📃 Confidence-Guided Human-AI Collaboration: Reinforcement Learning with Distributional Proxy Value Propagation for Autonomous Driving
-
This work introduces Distributional Proxy Value Propagation (D-PVP), which integrates human intention into distributional reinforcement learning, enabling efficient policy learning with minimal human intervention.
-
A shared control mechanism and policy confidence evaluation algorithm dynamically balance human-guided and self-learning policies, ensuring both safety and performance in autonomous driving.
-
The proposed method is validated in both MetaDrive and real-world urban driving using a sensor-equipped UGV. Extensive experiments demonstrate superior performance in terms of sample efficiency, safety, and generalization across diverse traffic scenarios.

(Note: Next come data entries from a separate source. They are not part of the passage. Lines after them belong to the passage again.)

Definition packmsg_get_bin_raw (buf : packmsg_input_t) : outcome (option Z * Z * packmsg_input_t) :=
  let* (hdr, buf) := packmsg_read_hdr_ buf in
  if hdr =? 0xc4 then let* (dlen, buf) := read_value buf 1 in Done (take_raw buf dlen)
  else if hdr =? 0xc5 then let* (dlen, buf) := read_value buf 2 in Done (take_raw buf dlen)
  else if hdr =? 0xc6 then let* (dlen, buf) := read_value buf 4 in Done (take_raw buf dlen)
  else Done (None, 0, packmsg_input_invalidate buf).

(** A copy of [dlen] bytes of the input in a new object. *)
Definition dup_raw (al : alloc) (buf : packmsg_input_t) (p : option Z) (dlen : Z) : outcome (option (list Z)) :=
  if a_ok al then
    let* d := through buf p dlen in
    let* dup := mem_write (mem_fresh al 0 dlen) 0 d in
    Done (Some dup)
  else Done None.

(** The new object, and [*dlen]. *)
Definition packmsg_get_bin_dup (al : alloc) (buf : packmsg_input_t) : outcome (option (list Z) * Z * packmsg_input_t) :=
  let* (data, dlen, buf) := packmsg_get_bin_raw buf in
  if packmsg_input_ok buf then
    let* dup := dup_raw al buf data dlen in
    match dup with
    | Some dup => Done (Some dup, dlen, buf)
    | None => Done (None, 0, packmsg_input_invalidate buf)
    end
  else Done (None, dlen, buf).

Definition packmsg_get_bin_copy (buf : packmsg_input_t) (rawbuf : list Z) (rlen : Z) : outcome (Z * list Z * packmsg_input_t) :=
  let* (data, dlen, buf) := packmsg_get_bin_raw buf in
  if packmsg_input_ok buf then
    if dlen <=? rlen then
      let* d := through buf data dlen in
      let* rawbuf := mem_write rawbuf 0 d in
      Done (dlen, rawbuf, buf)
    else Done (0, rawbuf, packmsg_input_invalidate buf)
  else Done (0, rawbuf, buf).

(** The type, then as for binary data. *)
Definition ext_raw (dlen : Z) (buf : packmsg_input_t) : outcome (Z * option Z * Z * packmsg_input_t) :=
  let* (t, buf) := packmsg_read_hdr_ buf in
  let '(data, n, buf) := take_raw buf dlen in
  Done (match data with Some _ => s8 t | None => 0 end, data, n, buf).

Definition packmsg_get_ext_raw (buf : packmsg_input_t) : outcome (Z * option Z * Z * packmsg_input_t) :=
  let* (hdr, buf) := packmsg_read_hdr_ buf in
  if hdr =? 0xc7 then let* (dlen, buf) := read_value buf 1 in ext_raw dlen buf
  else if hdr =? 0xc8 then let* (dlen, buf) := read_value buf 2 in ext_raw dlen buf
  else if hdr =? 0xc9 then let* (dlen, buf) := read_value buf 4 in ext_raw dlen buf
  else if (0xd4 <=? hdr) && (hdr <=? 0xd8) then ext_raw (Z.shiftl 1 (hdr - 0xd4)) buf
  else Done (0, None, 0, packmsg_input_invalidate buf).

Definition packmsg_get_ext_dup (al : alloc) (buf : packmsg_input_t) : outcome (Z * option (list Z) * Z * packmsg_input_t) :=
  let* (type, data, dlen, buf) := packmsg_get_ext_raw buf in
  if packmsg_input_ok buf then
    let* dup := dup_raw al buf data dlen in
    match dup with
    | Some dup => Done (type, Some dup, dlen, buf)
    | None => Done (0, None, 0, packmsg_input_invalidate buf)
    end
  else Done (0, None, 0, buf).

Definition packmsg_get_ext_copy (buf : packmsg_input_t) (rawbuf : list Z) (rlen : Z) : outcome (Z * Z * list Z * packmsg_input_t) :=
  let* (type, data, dlen, buf) := packmsg_get_ext_raw buf in
  if packmsg_input_ok buf then
    if dlen <=? rlen then
      let* d := through buf data dlen in
      let* rawbuf := mem_write rawbuf 0 d in
      Done (type, dlen, rawbuf, buf)
    else Done (0, 0, rawbuf, packmsg_input_invalidate buf)
  else Done (0, 0, rawbuf, buf).

Definition packmsg_get_map (buf : packmsg_input_t) : outcome (Z * packmsg_input_t) :=
  let* (hdr, buf) := packmsg_read_hdr_ buf in
  if Z.land hdr 0xf0 =? 0x80 then Done (Z.land hdr 0xf, buf)
  else if hdr =? 0xde then read_value buf 2
  else if hdr =? 0xdf then read_value buf 4
  else invalid 0 buf.

Definition packmsg_get_array (buf : packmsg_input_t) : outcome (Z * packmsg_input_t) :=
  let* (hdr, buf) := packmsg_read_hdr_ buf in
  if Z.land hdr 0xf0 =? 0x90 then Done (Z.land hdr 0xf, buf)
  else if hdr =? 0xdc then read_value buf 2
  else if hdr =? 0xdd then read_value buf 4
  else invalid 0 buf.

(** ** Type checking *)

Inductive packmsg_type :=
  | PACKMSG_ERROR | PACKMSG_NIL | PACKMSG_BOOL | PACKMSG_POSITIVE_FIXINT
  | PACKMSG_INT8 | PACKMSG_INT16 | PACKMSG_INT32 | PACKMSG_INT64
  | PACKMSG_UINT8 | PACKMSG_UINT16 | PACKMSG_UINT32 | PACKMSG_UINT64
  | PACKMSG_FLOAT | PACKMSG_DOUBLE | PACKMSG_STR | PACKMSG_BIN | PACKMSG_EXT
  | PACKMSG_MAP | PACKMSG_ARRAY | PACKMSG_DONE.

(** A test of the next header. *)
Definition peek (f : Z -> bool) (buf : packmsg_input_t) : outcome bool :=
  let* hdr := packmsg_peek_hdr_ buf in Done (f hdr).

Definition packmsg_is_nil := peek (fun hdr => hdr =? 0xc0).
Definition packmsg_is_bool := peek (fun hdr => Z.land hdr 0xfe =? 0xc2).
Definition packmsg_is_int8 := peek (fun hdr => (hdr <? 0x80) || (hdr =? 0xd0)).
Definition packmsg_is_int16 := peek (fun hdr => (hdr <? 0x80) || (hdr =? 0xd0) || (hdr =? 0xd1)).
Definition packmsg_is_int32 := peek (fun hdr => (hdr <? 0x80) || (hdr =? 0xd0) || (hdr =? 0xd1) || (hdr =? 0xd2)).
Definition packmsg_is_int64 :=
  peek (fun hdr => (hdr <? 0x80) || (hdr =? 0xd0) || (hdr =? 0xd1) || (hdr =? 0xd2) || (hdr =? 0xd3)).
Definition packmsg_is_uint8 := peek (fun hdr => (hdr <? 0x80) || (hdr =? 0xcc)).
Definition packmsg_is_uint16 := peek (fun hdr => (hdr <? 0x80) || (hdr =? 0xcc) || (hdr =? 0xcd)).
Definition packmsg_is_uint32 := peek (fun hdr => (hdr <? 0x80) || (hdr =? 0xcc) || (hdr =? 0xcd) || (hdr =? 0xce)).
Definition packmsg_is_uint64 :=
  peek (fun hdr => (hdr <? 0x80) || (hdr =? 0xcc) || (hdr =? 0xcd) || (hdr =? 0xce) || (hdr =? 0xcf)).
Definition packmsg_is_float := peek (fun hdr => hdr =? 0xca).
Definition packmsg_is_double := peek (fun hdr => (hdr =? 0xcb) || (hdr =? 0xca)).
Definition packmsg_is_str := peek (fun hdr => (Z.land hdr 0xe0 =? 0xa0) || (hdr =? 0xd9) || (hdr =? 0xda) || (hdr =? 0xdb)).
Definition packmsg_is_bin := peek (fun hdr => Z.land hdr 0xfc =? 0xc4).
Definition packmsg_is_ext :=
  peek (fun hdr => ((0xc7 <=? hdr) && (hdr <=? 0xc9)) || ((0xd4 <=? hdr) && (hdr <=? 0xd8))).
Definition packmsg_is_map := peek (fun hdr => (Z.land hdr 0xf0 =? 0x80) || (hdr =? 0xde) || (hdr =? 0xdf)).
Definition packmsg_is_array := peek (fun hdr => (Z.land hdr 0xf0 =? 0x90) || (hdr =? 0xdc) || (hdr =? 0xdd)).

Email: lizeqiao@tju.edu.cn
cd to your workspace and clone the repo.
git clone https://github.com/lzqw/C-HAC.git
cd to your workspace:
conda create -n CHAC python=3.9
conda activate CHAC
Select the correct version based on your cuda version and device (cpu/gpu):
pip3 install torch torchvision torchaudio --index-url https://download.pytorch.org/whl/cu118
# Install the requirements.
pip install -r requirements.txt
Modify the sys path in example_train file, and run:
python train_dsact_pvp_rl.py